The lines to reproduce run from the first one below to the line containing "(** ** The configuration", both included. Reproduce them exactly and nothing else.
* * * * *
(** [fallbackCategorization(activities)]: the object as the list of its
    entries, in key order; a deleted key leaves the others in place. *)
Definition fallbackCategorization (activities : list AI.activity)
  : list (string * list AI.activity) :=
  let categories :=
    [("Communication", ofSource "slack" activities);
     ("Development", ofSource "github" activities);
     ("Meetings", ofSource "gcal" activities)] in
  List.filter (fun entry => negb (length (snd entry) =? 0)%nat) categories.

End Categories.

(** ** The configuration manager: [get], [set], [save] and the
    [config --set] command

    [this.config] after [load] is an object; it is the argument here.
    Reading a property name that every object inherits ([toString],
    [constructor], ...) and is not a property of the object itself, and
    walking into an array or a text, are outside the embedding. *)

Module Settings.

Definition inheritedNames : list string :=
  ["constructor"; "__proto__"; "hasOwnProperty"; "isPrototypeOf"; "propertyIsEnumerable";
   "toLocaleString"; "toString"; "valueOf"; "__defineGetter__"; "__defineSetter__";
   "__lookupGetter__"; "__lookupSetter__"].

Definition inherited (k : string) : bool := Js.list_includes inheritedNames k.

(** [key.split('.')] *)
Fixpoint splitFrom (cur : string) (s : string) : list string :=
  match s with
  | EmptyString => [cur]
  | String a s' =>
      if Ascii.eqb a "." then cur :: splitFrom EmptyString s'
      else splitFrom (cur +:+ String a EmptyString) s'
  end.

Definition split (key : string) : list string := splitFrom EmptyString key.

(** [obj?.[k]]; [None] is [undefined]. *)
Definition optionalIndex (obj : option json) (k : string) : outcome (option json) :=
  match obj with
  | None | Some JNull => Ret None
  | Some (JObj m) =>
      match m !! k with
      | Some v => Ret (Some v)
      | None => if inherited k then Unmodelled else Ret None
      end
  | Some _ => Unmodelled
  end.

(** [keys.reduce((obj, k) => obj?.[k], start)] *)
Fixpoint reduceGet (keys : list string) (obj : option json) : outcome (option json) :=
  match keys with
  | [] => Ret obj
  | k :: keys' => next ← optionalIndex obj k; reduceGet keys' next
  end.

(** [get(key)]; [None] is the default [null], and an empty key is falsy
    as well: both give the whole configuration. *)
Definition get (config : gmap string json) (key : option string) : outcome (option json) :=
  match key with
  | Some (String a key') => reduceGet (split (String a key')) (Some (JObj config))
  | _ => Ret (Some (JObj config))
  end.

(** The walk of [set] from [obj] along [keys] with the assignment
    [target[lastKey] = value] at its end: the object [obj] has become.
    A step onto a missing or falsy value puts an empty object there. *)
Fixpoint assign (keys : list string) (lastKey : string) (value : json) (obj : json)
  : outcome json :=
  match obj with
  | JObj m =>
      match keys with
      | [] =>
          if String.eqb lastKey "__proto__" then Unmodelled
          else Ret (JObj (<[lastKey := value]> m))
      | k :: keys' =>
          match m !! k with
          | Some v =>
              child ← assign keys' lastKey value (if Json.truthy (Some v) then v else JObj ∅);
              Ret (JObj (<[k := child]> m))
          | None =>
              if inherited k then Unmodelled
              else
                child ← assign keys' lastKey value (JObj ∅);
                Ret (JObj (<[k := child]> m))
          end
      end
  | _ => Unmodelled
  end.

(** [set(key, value)]: the configuration after it. *)
Definition set (config : gmap string json) (key : string) (value : json) : outcome json :=
  let keys := split key in
  let lastKey := List.last keys EmptyString in
  let keys := removelast keys in
  assign keys lastKey value (JObj config).

Section Manager.

Variable defaultConfig : gmap string json.
Variable configPath : Fs.path.
Variable env : Config.environment.

(** [save()] *)
Definition save (config : json) : Fs.M unit :=
  Fs.try_catch
    (_ <- Fs.ensureDir (removelast configPath) ;;
     Fs.writeJson configPath config)
    (fun error => Fs.throw error).

(** The action of [config --set key=value] once the value is parsed:
    [load], [set], [save]. *)
Definition setCommand (key : string) (parsedValue : json) : Fs.M unit :=
  config <- Config.load defaultConfig configPath env ;;
  match key with
  | EmptyString => Fs.ret tt
  | _ =>
      match config with
      | JObj m =>
          config' <- Fs.lift (set m key parsedValue) ;;
          save config'
      | _ => Fs.unmodelled
      end
  end.

End Manager.

End Settings.

(** * Definitions used to state the properties *)

Section Statements.

Import JsDate.

(** ** Shapes of results *)

(** The keyword categories of [extractIntent] with the outcome of their
    tests on a text, in source order. *)
Definition intentCategories (text : string) : list (string * bool) :=
  [("question", Slack.isQuestion text);
   ("decision", Slack.isDecision text);
   ("status_update", Slack.isStatusUpdate text);
   ("coordination", Slack.isCoordination text);
   ("problem_solving", Slack.isProblemSolving text);
   ("information_sharing", Slack.isInformationSharing text)].

(** The exclusion pattern compiles to a regular expression. *)
Definition patternCompiles (pattern : string) : bool :=
  match RegExp.compile (Slack.patternSource pattern) "i" with
  | Ret _ => true
  | _ => false
  end.

(** The document [saveRawData] writes over what the file held. *)
Definition mergedData (now : Z) (existingData data : json) : gmap string json :=
  <["data" := Json.asArray data]>
    (<["timestamp" := JStr (JsDate.isoString now)]> (Json.spread (Some existingData))).

(** The text of the fallback summary after its header line when there are
    no activities. *)
Definition emptyOverview : string :=
  AI.nl +:+ "## Activity Overview" +:+ AI.nl +:+
  "- **Slack Communications**: 0 activities" +:+ AI.nl +:+
  "- **GitHub Activities**: 0 activities" +:+ AI.nl +:+
  "- **Calendar Events**: 0 events" +:+ AI.nl +:+ AI.nl +:+
  "## Key Activities" +:+ AI.nl.
(** The callback of [mappedEntries.map] in [merge]. *)
Definition reproject (thisEntries : list SrcMapEntry) (e : SrcMapEntry)
  : result SrcMapEntry :=
  a ← destToSrc (srcStart e) thisEntries;
  b ← destToSrc (srcEnd e) thisEntries;
  if negb (String.eqb (pos_src b) (pos_src a)) then Throw NYI_need_to_split
  else Ok {| src := pos_src a; srcStart := position a; srcEnd := position b;
             destStart := destStart e; destEnd := destEnd e |}.

(** [this.merge(other)].  [sameObject] is the outcome of the identity test
    [other === this], which a value cannot show.  The first component is
    what the method writes with [console.log]. *)
Definition merge (this other : SrcMap) (sameObject : bool)
  : list string * result SrcMap :=
  if sameObject then ([], Ok this)
  else
    let mappedEntries :=
      List.filter (fun e => String.eqb (src e) (dest this)) (entries other) in
    match mappedEntries with
    | [] => (["other source map does not link to this one"], Ok other)
    | _ :: _ =>
        ([],
         newEntries ← mapR (reproject (entries this)) (sortSrc mappedEntries);
         let otherSources :=
           List.filter (fun e => negb (String.eqb (src e) (dest this))) (entries other) in
         Ok (sort {| entries := otherSources ++ newEntries; dest := dest other |}))
    end.

(** The entries of a list are in ascending order of [key]. *)
Fixpoint ascending (key : SrcMapEntry -> Z) (l : list SrcMapEntry) : Prop :=
  match l with
  | [] => True
  | x :: l' =>
      match l' with
      | [] => True
      | y :: _ => key x <= key y
      end /\ ascending key l'
  end.

(** An entry maps a range to a range of the same length, left to right. *)
Definition length_preserving (e : SrcMapEntry) : Prop :=
  destStart e <= destEnd e /\ srcEnd e - srcStart e = destEnd e - destStart e.

(** A replaced range (two source characters shown as five) followed by a
    copied range that continues it on both sides. *)
Definition replaced_then_copied : SrcMap :=
  {| entries := [ {| src := "s"; srcStart := 0; srcEnd := 2; destStart := 0; destEnd := 5 |};
                  {| src := "s"; srcStart := 2; srcEnd := 7; destStart := 5; destEnd := 10 |} ];
     dest := "d" |}.

Definition inner_two_ranges : SrcMap :=
  {| entries := [ {| src := "A"; srcStart := 0; srcEnd := 5; destStart := 0; destEnd := 5 |};
                  {| src := "A"; srcStart := 100; srcEnd := 105; destStart := 5; destEnd := 10 |} ];
     dest := "mid" |}.


Definition outer_one_range : SrcMap :=
  {| entries := [ {| src := "mid"; srcStart := 0; srcEnd := 10; destStart := 0; destEnd := 10 |} ];
     dest := "out" |}.

Definition inner_one_range : SrcMap :=
  {| entries := [ {| src := "A"; srcStart := 100; srcEnd := 110; destStart := 0; destEnd := 10 |} ];
     dest := "mid" |}.

Definition outer_two_ranges : SrcMap :=
  {| entries := [ {| src := "mid"; srcStart := 0; srcEnd := 3; destStart := 0; destEnd := 3 |};
                  {| src := "mid"; srcStart := 5; srcEnd := 8; destStart := 3; destEnd := 6 |} ];
     dest := "out" |}.

(** An outer range that starts on the position where the two ranges of
    [inner_two_ranges] meet. *)
Definition outer_from_boundary : SrcMap :=
  {| entries := [ {| src := "mid"; srcStart := 5; srcEnd := 10; destStart := 0; destEnd := 5 |} ];
     dest := "out" |}.

End SrcMapTs.

(** ** ParserLogging.ts *)

Module ParserLogging.

Definition newline : ascii := "010"%char.

Record SrcLine : Type := mkSrcLine {
  line : string;     (* src line w/o newline *)
  linePos : Z;       (* requested position relative to line start *)
  lineNum : Z        (* line number in the src (first line is #1) *)
}.

(** [arr[i]]: [None] stands for an index outside the array. *)
Definition arr_get (arr : list Z) (i : Z) : option Z :=
  if i <? 0 then None else arr !! Z.to_nat i.

(** [ToInt32], applied by [>>] to its left operand. *)
Definition toInt32 (x : Z) : Z := (x + 2 ^ 31) mod 2 ^ 32 - 2 ^ 31.

(** [String.prototype.slice(a, b)]: negative indexes count from the end,
    both are clamped to the string. *)
Definition clampIndex (len i : Z) : Z :=
  if i <? 0 then Z.max (len + i) 0 else Z.min i len.

Definition slice (s : string) (a b : Z) : string :=
  let len := Z.of_nat (String.length s) in
  let from := clampIndex len a in
  let to := clampIndex len b in
  String.substring (Z.to_nat from) (Z.to_nat (to - from)) s.

(** [s.slice(a)] *)
Definition slice_from (s : string) (a : Z) : string :=
  slice s a (Z.of_nat (String.length s)).

(** [[...src.matchAll(/\n/g)].map((m) => m.index! + 1)], for the part of the
    source that starts at index [i]. *)
Fixpoint newlineEnds (s : string) (i : Z) : list Z :=
  match s with
  | EmptyString => []
  | String c s' =>
      if Ascii.eqb c newline then (i + 1) :: newlineEnds s' (i + 1)
      else newlineEnds s' (i + 1)
  end.

(** What [getStarts] computes on a cache miss. *)
Definition lineStarts (src : string) : list Z := 0 :: newlineEnds src 0.

(** [getStarts], with the module-level [startCache] passed in and out. *)
Definition getStarts (src : string) (startCache : gmap string (list Z))
  : list Z * gmap string (list Z) :=
  match startCache !! src with
  | Some found => (found, startCache)
  | None =>
      let starts := lineStarts src in
      (starts, <[src := starts]> startCache)
  end.

(** The binary search loop of [srcLine].  Each iteration narrows
    [end - start], so [fuel] iterations suffice when [fuel >= end - start];
    [None] is a read outside [starts] or exhausted fuel. *)
Fixpoint search (fuel : nat) (starts : list Z) (pos start end_ : Z) : option Z :=
  if start + 1 <? end_ then
    match fuel with
    | O => None
    | S fuel' =>
        let mid := Z.shiftr (toInt32 (start + end_)) 1 in
        at_mid ← arr_get starts mid;
        if pos >=? at_mid then search fuel' starts pos mid end_
        else search fuel' starts pos start mid
    end
  else Some start.

Definition srcLine (src : string) (pos : Z) (startCache : gmap string (list Z))
  : option SrcLine * gmap string (list Z) :=
  let '(starts, startCache') := getStarts src startCache in
  (let end_ := Z.of_nat (length starts) - 1 in
   at_end ← arr_get starts end_;
   let start0 := if pos >=? at_end then end_ else 0 in
   start ← search (length starts) starts pos start0 end_;
   at_start ← arr_get starts start;
   let next :=
     match arr_get starts (start + 1) with
     | Some n => if n =? 0 then Z.of_nat (String.length src) else n
     | None => Z.of_nat (String.length src)
     end in
   let lineNl := slice src at_start next in
   let line :=
     if String.eqb (slice_from lineNl (-1)) (String newline EmptyString)
     then slice lineNl 0 (-1) else lineNl in
   Some {| line := line; linePos := pos - at_start; lineNum := start + 1 |},
   startCache').

(** The lines of a source text, following the words of the specification:
    the pieces between newline characters. *)
Fixpoint lines (s : string) : list string :=
  match s with
  | EmptyString => [EmptyString]
  | String c s' =>
      if Ascii.eqb c newline then EmptyString :: lines s'
      else match lines s' with
           | l :: ls => String c l :: ls
           | [] => [String c EmptyString]
           end
  end.

(** Character position at which line [k] (0-based) of [ls] starts when the
    first line starts at [i]: each earlier line takes its length plus one
    newline. *)
Fixpoint lineStartFrom (ls : list string) (i : Z) (k : nat) : Z :=
  match k, ls with
  | S k', l :: ls' => lineStartFrom ls' (i + Z.of_nat (String.length l) + 1) k'
  | _, _ => i
  end.

Definition lineStart (src : string) (k : nat) : Z := lineStartFrom (lines src) 0 k.

Abbreviation slen s := (Z.of_nat (String.length s)).

Definition nl : string := String newline EmptyString.

(** The start positions of the lines [ls] when the first starts at [i]. *)
Fixpoint startsOf (ls : list string) (i : Z) : list Z :=
  match ls with
  | [] => []
  | l :: ls' => i :: startsOf ls' (i + slen l + 1)
  end.

Fixpoint no_newline (s : string) : Prop :=
  match s with
  | EmptyString => True
  | String c s' => c <> newline /\ no_newline s'
  end.

(** Every array held by [startCache] is the one [getStarts] computed for
    its key.  The cache is private to the module and starts empty, so this
    holds whenever [srcLine] runs. *)
Definition cache_ok (startCache : gmap string (list Z)) : Prop :=
  forall s l, startCache !! s = Some l -> l = lineStarts s.

End ParserLogging.

(** ** MatchingLexer.ts *)

Module MatchingLexer.

Record Token : Type := mkToken {
  kind : string;
  text : string;
  span : Z * Z
}.

(** Matcher objects are shared and mutable (the same [TokenMatcher] may sit
    on the stack and be active at once), so they live in a store and the
    lexer holds references to them. *)
Definition MatcherRef : Type := nat.

Record MatcherState : Type := mkMatcherState {
  m_src : string;   (* the source the matcher was started on *)
  m_pos : Z         (* its cursor *)
}.

Definition MatcherStore : Type := MatcherRef -> MatcherState.

Definition store_set (ms : MatcherStore) (m : MatcherRef) (s : MatcherState)
  : MatcherStore :=
  fun m' => if Nat.eqb m' m then s else ms m'.

Record MatcherStackElem : Type := mkStackElem {
  elem_matcher : MatcherRef;
  elem_ignore : gset string
}.

(** The variables closed over by [matchingLexer], the matcher objects they
    point to, and what was written with [console.error]. *)
Record Lexer : Type := mkLexer {
  src : string;
  matcher : MatcherRef;
  ignore : gset string;
  matcherStack : list MatcherStackElem;
  matchers : MatcherStore;
  console : list string
}.

Definition set_matchers (lx : Lexer) (ms : MatcherStore) : Lexer :=
  {| src := src lx; matcher := matcher lx; ignore := ignore lx;
     matcherStack := matcherStack lx; matchers := ms; console := console lx |}.

(** Modelled from the spec: the [TokenMatcher] methods (TokenMatcher.ts is
    not part of the sources).  [start(src, pos)] binds the matcher to a source
    at a position; [position()] reads the cursor and [position(pos)] sets it. *)
Definition matcher_start (m : MatcherRef) (s : string) (pos : Z) (lx : Lexer) : Lexer :=
  set_matchers lx (store_set (matchers lx) m {| m_src := s; m_pos := pos |}).

Definition matcher_position (m : MatcherRef) (lx : Lexer) : Z :=
  m_pos (matchers lx m).

Definition matcher_set_position (m : MatcherRef) (pos : Z) (lx : Lexer) : Lexer :=
  set_matchers lx
    (store_set (matchers lx) m {| m_src := m_src (matchers lx m); m_pos := pos |}).

(** How a run of lexer code ends: it returns a value, it throws, or it is
    still running when the fuel given to its loops is used up. *)
Inductive Outcome (V : Type) : Type :=
| Returned (v : V) (lx : Lexer)
| Threw (lx : Lexer)
| Running.
Arguments Returned {V} v lx.
Arguments Threw {V} lx.
Arguments Running {V}.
* * * * *
## [SOLUTION TO THIS PROBLEM]
(** [fallbackCategorization(activities)]: the object as the list of its
    entries, in key order; a deleted key leaves the others in place. *)
Definition fallbackCategorization (activities : list AI.activity)
  : list (string * list AI.activity) :=
  let categories :=
    [("Communication", ofSource "slack" activities);
     ("Development", ofSource "github" activities);
     ("Meetings", ofSource "gcal" activities)] in
  List.filter (fun entry => negb (length (snd entry) =? 0)%nat) categories.

End Categories.

(** ** The configuration manager: [get], [set], [save] and the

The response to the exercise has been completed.